Copy each line of the data beneath in which the word "Definition" appears.

Saved data entries
Start of Block

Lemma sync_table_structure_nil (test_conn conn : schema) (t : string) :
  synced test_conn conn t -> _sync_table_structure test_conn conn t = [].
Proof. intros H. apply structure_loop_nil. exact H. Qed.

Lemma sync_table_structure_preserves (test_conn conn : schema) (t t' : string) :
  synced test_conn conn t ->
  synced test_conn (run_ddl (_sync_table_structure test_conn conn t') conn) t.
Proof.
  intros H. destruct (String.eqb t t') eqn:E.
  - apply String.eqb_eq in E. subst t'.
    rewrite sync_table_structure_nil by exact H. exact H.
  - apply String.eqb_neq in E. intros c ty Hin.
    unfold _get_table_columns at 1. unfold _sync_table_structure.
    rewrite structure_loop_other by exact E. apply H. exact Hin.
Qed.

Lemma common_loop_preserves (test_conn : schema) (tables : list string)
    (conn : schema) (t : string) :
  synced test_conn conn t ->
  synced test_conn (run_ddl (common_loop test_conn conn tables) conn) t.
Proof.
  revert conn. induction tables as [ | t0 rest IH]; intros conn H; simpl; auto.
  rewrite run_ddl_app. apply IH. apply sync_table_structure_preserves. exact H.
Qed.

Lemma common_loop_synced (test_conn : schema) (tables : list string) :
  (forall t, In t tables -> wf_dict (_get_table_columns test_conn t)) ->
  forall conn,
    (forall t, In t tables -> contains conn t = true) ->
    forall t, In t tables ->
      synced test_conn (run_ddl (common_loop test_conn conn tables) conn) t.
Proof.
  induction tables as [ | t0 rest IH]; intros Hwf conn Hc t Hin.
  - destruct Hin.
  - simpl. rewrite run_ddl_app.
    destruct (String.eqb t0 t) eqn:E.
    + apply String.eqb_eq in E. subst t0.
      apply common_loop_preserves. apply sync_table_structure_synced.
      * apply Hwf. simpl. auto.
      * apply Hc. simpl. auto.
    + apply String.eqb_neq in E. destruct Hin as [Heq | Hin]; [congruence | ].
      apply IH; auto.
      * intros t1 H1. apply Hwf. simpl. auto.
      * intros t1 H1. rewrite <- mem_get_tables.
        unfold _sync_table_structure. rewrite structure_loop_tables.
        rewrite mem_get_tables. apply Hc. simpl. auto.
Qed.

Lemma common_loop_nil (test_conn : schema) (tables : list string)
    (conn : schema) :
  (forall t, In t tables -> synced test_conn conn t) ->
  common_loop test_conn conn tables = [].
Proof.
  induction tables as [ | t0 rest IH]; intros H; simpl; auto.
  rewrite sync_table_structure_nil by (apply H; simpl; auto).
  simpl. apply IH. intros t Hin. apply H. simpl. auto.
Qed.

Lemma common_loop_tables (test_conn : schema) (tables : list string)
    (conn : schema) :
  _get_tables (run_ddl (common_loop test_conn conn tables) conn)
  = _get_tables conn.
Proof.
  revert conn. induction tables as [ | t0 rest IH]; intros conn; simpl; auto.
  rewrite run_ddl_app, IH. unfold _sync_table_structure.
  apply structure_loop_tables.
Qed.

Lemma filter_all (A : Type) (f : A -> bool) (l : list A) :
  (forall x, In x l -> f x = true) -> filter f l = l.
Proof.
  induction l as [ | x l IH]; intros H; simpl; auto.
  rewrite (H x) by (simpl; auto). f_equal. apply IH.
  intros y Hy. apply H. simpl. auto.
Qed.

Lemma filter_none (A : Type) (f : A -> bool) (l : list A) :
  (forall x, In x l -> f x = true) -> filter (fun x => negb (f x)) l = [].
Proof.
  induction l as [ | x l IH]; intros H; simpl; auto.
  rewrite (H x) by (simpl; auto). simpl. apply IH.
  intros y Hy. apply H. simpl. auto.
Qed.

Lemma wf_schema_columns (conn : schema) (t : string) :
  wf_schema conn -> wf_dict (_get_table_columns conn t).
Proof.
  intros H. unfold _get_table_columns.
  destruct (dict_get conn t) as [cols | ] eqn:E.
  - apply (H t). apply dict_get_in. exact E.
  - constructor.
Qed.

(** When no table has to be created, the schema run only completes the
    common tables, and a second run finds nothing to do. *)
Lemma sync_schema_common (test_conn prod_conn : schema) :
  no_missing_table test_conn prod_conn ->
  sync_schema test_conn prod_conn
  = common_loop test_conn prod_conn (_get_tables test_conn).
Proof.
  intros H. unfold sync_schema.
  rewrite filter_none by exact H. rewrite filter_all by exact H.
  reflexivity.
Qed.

End of Block
Start of Block

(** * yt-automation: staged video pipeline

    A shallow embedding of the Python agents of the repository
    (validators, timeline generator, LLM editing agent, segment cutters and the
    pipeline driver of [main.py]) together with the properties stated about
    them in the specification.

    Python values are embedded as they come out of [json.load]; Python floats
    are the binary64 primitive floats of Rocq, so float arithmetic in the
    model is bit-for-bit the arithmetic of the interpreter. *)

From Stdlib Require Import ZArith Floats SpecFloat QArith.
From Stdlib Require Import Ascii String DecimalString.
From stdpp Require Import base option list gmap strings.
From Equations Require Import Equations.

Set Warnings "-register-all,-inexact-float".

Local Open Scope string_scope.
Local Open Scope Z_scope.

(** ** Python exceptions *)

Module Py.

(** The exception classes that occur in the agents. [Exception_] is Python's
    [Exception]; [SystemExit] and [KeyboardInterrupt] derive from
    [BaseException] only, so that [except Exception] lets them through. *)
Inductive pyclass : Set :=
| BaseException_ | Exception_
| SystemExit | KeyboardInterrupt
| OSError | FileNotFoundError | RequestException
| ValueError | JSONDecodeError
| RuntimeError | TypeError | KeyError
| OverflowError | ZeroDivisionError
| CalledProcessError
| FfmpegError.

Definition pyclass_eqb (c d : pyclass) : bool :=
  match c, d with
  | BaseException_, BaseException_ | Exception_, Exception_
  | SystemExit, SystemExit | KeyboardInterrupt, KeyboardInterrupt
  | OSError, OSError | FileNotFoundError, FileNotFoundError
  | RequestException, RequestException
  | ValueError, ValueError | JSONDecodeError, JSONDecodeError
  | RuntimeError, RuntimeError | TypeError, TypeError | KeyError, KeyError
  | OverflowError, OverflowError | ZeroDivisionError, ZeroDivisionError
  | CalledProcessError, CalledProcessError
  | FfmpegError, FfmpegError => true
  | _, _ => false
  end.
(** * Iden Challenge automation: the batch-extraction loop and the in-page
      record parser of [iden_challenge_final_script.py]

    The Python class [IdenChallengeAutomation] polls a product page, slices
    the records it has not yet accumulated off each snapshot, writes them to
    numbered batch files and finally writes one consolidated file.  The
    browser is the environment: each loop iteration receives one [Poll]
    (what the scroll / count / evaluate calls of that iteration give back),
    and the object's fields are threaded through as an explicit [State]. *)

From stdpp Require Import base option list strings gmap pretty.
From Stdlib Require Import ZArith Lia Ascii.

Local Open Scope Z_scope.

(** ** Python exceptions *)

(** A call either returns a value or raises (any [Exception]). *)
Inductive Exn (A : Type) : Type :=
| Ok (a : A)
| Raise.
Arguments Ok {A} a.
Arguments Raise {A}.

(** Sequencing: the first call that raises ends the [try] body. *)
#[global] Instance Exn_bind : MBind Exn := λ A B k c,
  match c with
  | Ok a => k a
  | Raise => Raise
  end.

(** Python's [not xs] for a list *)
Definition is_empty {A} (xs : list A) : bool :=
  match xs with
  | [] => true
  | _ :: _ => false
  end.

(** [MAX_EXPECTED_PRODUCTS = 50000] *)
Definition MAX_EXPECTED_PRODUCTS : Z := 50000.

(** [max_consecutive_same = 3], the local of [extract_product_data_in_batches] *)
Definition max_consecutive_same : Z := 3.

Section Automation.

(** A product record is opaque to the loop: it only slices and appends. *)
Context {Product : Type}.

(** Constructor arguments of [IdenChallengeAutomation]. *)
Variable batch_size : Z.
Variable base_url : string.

End of Block

> **Result**
Definition pyclass_eqb (c d : pyclass) : bool :=
Definition is_empty {A} (xs : list A) : bool :=
Definition MAX_EXPECTED_PRODUCTS : Z := 50000.
Definition max_consecutive_same : Z := 3.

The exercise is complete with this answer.